Task prompt: Which lines come from the start of the records through the line that holds "handle_block (world_of (TimerBase_destructor"? Write them out word for word.

╭─ Available data

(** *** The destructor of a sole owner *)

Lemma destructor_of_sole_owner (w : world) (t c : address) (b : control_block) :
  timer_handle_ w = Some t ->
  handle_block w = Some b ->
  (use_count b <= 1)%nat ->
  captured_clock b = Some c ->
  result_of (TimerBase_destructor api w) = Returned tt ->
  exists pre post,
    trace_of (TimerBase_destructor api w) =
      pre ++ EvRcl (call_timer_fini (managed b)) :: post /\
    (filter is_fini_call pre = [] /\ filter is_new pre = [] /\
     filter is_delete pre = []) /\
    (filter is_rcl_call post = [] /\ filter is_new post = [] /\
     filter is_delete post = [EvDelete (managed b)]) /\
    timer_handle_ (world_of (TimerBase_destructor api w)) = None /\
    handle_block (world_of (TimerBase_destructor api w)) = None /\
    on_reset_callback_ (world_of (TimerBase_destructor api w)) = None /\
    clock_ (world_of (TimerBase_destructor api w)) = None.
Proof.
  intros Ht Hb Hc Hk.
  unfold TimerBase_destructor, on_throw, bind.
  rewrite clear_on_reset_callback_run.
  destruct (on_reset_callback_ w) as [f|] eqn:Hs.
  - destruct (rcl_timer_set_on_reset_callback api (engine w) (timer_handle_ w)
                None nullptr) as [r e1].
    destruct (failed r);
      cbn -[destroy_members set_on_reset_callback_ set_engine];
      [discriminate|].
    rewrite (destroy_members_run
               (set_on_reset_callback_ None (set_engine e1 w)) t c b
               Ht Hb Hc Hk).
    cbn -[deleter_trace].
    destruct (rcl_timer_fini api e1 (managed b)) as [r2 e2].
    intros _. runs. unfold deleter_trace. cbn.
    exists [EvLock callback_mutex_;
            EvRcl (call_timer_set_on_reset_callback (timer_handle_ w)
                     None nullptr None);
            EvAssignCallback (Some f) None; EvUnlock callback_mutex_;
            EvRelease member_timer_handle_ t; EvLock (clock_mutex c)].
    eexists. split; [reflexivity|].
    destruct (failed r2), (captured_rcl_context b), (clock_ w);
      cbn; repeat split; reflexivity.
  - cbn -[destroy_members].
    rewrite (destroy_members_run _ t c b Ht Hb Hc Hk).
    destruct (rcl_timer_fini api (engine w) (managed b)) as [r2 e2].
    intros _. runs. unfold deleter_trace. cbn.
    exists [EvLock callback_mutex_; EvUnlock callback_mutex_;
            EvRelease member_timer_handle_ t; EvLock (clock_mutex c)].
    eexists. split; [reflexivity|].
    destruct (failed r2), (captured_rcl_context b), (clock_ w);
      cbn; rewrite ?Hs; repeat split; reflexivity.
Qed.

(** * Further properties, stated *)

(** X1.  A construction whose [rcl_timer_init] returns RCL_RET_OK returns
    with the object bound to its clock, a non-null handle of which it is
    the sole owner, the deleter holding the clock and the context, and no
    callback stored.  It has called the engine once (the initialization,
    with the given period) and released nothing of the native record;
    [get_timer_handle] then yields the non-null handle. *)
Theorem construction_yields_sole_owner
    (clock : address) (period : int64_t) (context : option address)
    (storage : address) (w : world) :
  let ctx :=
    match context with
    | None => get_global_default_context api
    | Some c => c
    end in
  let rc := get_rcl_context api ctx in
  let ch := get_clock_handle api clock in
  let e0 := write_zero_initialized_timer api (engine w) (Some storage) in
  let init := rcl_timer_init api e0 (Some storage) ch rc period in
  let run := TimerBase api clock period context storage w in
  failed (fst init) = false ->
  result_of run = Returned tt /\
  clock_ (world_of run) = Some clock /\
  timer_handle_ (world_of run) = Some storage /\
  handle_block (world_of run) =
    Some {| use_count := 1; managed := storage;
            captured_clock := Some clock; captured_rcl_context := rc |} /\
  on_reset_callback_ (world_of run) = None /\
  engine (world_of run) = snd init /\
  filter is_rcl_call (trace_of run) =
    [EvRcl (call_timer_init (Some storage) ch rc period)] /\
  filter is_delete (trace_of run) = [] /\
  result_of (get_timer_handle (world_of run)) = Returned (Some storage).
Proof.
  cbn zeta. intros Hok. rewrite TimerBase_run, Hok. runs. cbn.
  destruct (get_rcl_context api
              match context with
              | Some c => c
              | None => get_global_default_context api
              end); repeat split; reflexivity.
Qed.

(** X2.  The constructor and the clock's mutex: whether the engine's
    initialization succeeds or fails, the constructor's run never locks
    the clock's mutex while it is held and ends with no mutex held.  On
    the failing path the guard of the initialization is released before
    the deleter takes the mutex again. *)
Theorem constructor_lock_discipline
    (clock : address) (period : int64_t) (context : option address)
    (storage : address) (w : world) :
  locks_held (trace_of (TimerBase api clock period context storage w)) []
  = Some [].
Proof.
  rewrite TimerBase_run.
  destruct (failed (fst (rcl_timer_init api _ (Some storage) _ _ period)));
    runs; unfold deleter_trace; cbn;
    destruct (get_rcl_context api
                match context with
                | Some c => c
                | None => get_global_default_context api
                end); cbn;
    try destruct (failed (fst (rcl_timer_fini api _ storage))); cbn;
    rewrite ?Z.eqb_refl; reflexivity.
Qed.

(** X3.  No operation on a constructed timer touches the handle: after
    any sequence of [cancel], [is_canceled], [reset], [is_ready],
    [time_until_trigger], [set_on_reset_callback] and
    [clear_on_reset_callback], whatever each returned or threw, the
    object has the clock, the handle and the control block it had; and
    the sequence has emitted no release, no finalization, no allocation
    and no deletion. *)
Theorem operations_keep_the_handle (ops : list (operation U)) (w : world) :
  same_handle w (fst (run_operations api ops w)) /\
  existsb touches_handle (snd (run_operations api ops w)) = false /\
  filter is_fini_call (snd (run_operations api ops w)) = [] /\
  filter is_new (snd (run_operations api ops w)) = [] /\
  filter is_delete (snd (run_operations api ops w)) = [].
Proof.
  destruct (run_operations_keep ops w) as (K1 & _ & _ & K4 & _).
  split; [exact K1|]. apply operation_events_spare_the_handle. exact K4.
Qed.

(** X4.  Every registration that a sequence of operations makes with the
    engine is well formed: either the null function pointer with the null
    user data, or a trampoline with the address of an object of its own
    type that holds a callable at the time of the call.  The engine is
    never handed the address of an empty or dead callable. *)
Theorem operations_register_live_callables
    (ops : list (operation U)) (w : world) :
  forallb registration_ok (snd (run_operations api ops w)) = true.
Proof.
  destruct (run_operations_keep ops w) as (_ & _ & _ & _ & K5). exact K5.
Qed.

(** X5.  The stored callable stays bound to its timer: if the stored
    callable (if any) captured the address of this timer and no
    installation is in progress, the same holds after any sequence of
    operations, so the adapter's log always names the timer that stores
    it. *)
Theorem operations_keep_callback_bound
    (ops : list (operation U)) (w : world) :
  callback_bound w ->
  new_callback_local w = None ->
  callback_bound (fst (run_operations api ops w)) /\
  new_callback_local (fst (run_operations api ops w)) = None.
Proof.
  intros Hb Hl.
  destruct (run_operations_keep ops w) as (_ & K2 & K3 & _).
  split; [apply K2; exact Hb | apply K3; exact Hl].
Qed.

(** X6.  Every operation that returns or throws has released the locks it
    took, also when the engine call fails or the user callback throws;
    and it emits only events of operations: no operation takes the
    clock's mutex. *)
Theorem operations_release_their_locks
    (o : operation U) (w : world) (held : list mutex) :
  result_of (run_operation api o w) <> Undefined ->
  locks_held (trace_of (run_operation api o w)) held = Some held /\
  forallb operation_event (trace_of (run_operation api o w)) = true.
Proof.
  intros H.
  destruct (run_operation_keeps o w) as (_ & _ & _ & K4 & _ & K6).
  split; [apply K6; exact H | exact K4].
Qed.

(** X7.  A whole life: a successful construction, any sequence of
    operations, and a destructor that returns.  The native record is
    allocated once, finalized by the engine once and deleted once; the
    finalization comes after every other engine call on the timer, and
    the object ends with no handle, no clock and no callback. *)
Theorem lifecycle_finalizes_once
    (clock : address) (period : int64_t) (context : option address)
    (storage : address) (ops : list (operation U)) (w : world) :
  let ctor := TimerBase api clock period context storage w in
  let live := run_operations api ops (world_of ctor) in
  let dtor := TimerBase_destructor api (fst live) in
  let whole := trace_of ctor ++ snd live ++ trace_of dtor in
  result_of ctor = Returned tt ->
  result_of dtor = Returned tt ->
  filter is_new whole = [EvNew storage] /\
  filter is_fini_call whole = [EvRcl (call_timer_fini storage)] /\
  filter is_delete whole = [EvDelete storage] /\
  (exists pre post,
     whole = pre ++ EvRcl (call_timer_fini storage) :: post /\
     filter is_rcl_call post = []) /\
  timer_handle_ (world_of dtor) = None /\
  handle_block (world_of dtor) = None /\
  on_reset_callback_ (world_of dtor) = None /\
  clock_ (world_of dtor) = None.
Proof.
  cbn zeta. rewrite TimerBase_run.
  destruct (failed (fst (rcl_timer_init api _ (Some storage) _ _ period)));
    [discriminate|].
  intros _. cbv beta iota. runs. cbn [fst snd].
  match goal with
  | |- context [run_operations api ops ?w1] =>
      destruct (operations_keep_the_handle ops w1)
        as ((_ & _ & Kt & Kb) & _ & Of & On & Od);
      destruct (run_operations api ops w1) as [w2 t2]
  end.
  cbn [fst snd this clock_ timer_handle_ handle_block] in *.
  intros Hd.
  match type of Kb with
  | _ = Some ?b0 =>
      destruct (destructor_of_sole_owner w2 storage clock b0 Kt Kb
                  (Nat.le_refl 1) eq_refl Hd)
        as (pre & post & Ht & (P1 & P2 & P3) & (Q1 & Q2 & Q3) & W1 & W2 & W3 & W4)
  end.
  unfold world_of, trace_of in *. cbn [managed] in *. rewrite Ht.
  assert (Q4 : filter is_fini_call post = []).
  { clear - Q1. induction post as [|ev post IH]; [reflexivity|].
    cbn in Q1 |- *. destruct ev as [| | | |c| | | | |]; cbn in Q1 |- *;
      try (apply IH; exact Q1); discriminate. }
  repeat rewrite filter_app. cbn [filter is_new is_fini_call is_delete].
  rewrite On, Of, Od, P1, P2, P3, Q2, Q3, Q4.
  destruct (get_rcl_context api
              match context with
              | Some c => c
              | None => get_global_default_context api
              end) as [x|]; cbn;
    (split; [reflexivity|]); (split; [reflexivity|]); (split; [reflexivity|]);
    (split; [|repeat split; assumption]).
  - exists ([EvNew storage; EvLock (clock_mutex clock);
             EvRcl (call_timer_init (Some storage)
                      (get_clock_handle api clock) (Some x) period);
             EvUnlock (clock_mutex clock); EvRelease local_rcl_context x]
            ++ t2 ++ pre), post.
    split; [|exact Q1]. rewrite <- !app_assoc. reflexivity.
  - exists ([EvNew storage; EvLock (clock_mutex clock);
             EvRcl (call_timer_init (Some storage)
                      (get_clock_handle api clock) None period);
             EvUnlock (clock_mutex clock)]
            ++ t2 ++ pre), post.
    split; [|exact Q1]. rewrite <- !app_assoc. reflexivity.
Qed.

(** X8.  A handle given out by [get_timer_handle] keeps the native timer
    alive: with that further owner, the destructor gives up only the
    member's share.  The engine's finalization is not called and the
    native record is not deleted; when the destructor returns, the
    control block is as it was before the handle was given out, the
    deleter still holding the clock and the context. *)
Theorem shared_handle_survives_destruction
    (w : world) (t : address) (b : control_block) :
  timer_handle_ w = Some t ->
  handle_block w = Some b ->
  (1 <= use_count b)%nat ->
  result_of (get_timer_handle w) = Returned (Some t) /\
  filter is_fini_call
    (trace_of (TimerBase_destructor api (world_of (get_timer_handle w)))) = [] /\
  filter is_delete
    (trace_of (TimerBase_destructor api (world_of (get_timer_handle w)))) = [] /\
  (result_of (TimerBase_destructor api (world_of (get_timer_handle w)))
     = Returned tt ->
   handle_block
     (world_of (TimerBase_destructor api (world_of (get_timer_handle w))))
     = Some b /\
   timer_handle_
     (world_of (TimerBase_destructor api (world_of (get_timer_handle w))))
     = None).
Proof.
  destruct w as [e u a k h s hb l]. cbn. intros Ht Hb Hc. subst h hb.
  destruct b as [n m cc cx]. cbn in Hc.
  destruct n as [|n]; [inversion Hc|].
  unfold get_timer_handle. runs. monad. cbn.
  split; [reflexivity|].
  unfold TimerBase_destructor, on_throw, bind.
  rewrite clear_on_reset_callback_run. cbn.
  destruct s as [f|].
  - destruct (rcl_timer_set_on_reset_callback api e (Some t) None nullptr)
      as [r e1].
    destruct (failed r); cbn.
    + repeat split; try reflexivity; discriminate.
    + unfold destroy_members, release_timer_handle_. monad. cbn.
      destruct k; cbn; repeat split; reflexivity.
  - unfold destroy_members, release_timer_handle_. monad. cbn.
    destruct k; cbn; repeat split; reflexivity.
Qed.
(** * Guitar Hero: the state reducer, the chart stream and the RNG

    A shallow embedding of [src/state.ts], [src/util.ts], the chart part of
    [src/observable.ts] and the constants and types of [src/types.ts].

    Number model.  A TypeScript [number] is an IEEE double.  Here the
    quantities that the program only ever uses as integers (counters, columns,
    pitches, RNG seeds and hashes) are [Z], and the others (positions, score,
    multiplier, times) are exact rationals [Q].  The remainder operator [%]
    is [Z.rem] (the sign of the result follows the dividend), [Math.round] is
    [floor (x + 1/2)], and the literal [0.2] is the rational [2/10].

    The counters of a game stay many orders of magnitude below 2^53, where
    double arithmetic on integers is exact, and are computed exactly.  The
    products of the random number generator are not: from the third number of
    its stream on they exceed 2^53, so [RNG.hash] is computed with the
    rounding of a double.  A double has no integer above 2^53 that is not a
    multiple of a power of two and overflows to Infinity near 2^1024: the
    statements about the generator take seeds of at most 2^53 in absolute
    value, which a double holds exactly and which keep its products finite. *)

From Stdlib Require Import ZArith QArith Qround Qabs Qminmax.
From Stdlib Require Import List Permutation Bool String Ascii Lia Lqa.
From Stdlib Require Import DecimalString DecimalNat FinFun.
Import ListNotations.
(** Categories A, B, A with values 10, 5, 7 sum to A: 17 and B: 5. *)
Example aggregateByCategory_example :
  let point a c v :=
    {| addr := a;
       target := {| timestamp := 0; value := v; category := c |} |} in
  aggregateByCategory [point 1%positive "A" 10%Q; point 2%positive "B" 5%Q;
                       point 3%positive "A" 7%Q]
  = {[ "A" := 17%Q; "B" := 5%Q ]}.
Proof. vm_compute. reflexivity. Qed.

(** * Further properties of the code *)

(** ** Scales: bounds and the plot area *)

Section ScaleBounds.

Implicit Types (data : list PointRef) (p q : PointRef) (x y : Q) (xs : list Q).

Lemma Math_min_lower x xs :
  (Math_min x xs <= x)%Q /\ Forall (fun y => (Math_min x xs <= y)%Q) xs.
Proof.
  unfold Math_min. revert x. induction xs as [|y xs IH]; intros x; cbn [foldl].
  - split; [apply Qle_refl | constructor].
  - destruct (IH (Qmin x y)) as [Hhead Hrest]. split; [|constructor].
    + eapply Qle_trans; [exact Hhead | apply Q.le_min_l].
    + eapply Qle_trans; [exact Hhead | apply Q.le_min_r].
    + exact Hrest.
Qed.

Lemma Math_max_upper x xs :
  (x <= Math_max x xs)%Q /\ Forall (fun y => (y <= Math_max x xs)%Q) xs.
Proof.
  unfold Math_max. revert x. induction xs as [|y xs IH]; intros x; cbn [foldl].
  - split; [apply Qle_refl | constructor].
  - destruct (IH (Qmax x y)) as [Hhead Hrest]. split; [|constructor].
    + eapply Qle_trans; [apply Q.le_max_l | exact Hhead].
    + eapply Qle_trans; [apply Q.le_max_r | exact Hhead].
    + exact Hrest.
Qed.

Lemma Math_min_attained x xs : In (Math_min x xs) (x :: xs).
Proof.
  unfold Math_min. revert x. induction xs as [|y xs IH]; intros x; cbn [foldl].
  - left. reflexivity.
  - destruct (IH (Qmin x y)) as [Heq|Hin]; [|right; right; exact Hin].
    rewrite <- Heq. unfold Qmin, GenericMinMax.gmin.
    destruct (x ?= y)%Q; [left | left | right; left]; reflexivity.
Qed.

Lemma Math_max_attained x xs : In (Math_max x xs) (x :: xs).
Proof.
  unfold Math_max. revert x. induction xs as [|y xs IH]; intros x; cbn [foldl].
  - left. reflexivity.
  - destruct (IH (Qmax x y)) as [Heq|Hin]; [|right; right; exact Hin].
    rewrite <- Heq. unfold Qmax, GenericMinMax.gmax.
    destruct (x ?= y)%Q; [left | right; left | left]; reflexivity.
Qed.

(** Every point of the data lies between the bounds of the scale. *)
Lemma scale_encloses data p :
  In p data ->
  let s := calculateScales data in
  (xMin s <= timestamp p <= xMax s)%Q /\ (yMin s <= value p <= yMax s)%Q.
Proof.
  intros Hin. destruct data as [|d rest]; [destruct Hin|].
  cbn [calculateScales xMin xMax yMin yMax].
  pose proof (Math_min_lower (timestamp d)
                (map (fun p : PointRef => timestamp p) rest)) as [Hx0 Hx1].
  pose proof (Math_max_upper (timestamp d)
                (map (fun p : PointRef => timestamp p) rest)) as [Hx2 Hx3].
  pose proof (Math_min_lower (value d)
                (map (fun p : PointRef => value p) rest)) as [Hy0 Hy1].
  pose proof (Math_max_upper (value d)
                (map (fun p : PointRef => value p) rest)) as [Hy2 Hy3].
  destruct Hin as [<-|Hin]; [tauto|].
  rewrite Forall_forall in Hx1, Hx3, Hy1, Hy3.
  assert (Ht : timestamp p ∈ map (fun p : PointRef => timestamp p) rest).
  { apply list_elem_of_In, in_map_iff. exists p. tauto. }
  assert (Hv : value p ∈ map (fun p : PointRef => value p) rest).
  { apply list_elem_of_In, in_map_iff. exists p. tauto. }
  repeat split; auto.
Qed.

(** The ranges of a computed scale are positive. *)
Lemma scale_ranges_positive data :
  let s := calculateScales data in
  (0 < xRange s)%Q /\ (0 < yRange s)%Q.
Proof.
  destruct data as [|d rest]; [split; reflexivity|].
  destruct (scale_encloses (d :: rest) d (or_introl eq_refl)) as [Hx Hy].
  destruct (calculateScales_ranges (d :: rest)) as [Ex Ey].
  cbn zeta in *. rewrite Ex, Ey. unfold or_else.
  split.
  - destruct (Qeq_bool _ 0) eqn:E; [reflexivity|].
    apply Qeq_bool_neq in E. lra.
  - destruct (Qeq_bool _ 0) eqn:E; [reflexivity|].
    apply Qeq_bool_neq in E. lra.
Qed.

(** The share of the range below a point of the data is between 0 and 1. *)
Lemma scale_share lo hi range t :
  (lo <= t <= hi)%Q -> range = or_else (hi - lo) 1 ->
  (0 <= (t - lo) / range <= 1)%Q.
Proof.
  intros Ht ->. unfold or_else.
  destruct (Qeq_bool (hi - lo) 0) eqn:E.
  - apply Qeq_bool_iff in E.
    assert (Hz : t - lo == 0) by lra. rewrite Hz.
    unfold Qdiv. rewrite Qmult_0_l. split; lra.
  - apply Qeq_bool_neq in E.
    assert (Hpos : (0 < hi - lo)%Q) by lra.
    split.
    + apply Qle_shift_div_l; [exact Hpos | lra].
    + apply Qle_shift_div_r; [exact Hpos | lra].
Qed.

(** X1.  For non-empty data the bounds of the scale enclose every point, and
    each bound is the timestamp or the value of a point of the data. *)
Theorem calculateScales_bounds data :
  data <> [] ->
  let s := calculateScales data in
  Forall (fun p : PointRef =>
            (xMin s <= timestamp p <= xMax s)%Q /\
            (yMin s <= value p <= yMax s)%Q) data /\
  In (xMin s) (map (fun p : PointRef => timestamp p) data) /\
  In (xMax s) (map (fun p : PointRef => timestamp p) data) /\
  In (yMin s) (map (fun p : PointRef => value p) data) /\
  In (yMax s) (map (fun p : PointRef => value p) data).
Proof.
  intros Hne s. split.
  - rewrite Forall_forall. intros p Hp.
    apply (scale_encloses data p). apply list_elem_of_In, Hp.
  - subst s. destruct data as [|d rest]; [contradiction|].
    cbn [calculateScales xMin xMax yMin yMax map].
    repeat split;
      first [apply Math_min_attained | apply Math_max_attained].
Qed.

╰─

Task solution:
(** *** The destructor of a sole owner *)

Lemma destructor_of_sole_owner (w : world) (t c : address) (b : control_block) :
  timer_handle_ w = Some t ->
  handle_block w = Some b ->
  (use_count b <= 1)%nat ->
  captured_clock b = Some c ->
  result_of (TimerBase_destructor api w) = Returned tt ->
  exists pre post,
    trace_of (TimerBase_destructor api w) =
      pre ++ EvRcl (call_timer_fini (managed b)) :: post /\
    (filter is_fini_call pre = [] /\ filter is_new pre = [] /\
     filter is_delete pre = []) /\
    (filter is_rcl_call post = [] /\ filter is_new post = [] /\
     filter is_delete post = [EvDelete (managed b)]) /\
    timer_handle_ (world_of (TimerBase_destructor api w)) = None /\
    handle_block (world_of (TimerBase_destructor api w)) = None /\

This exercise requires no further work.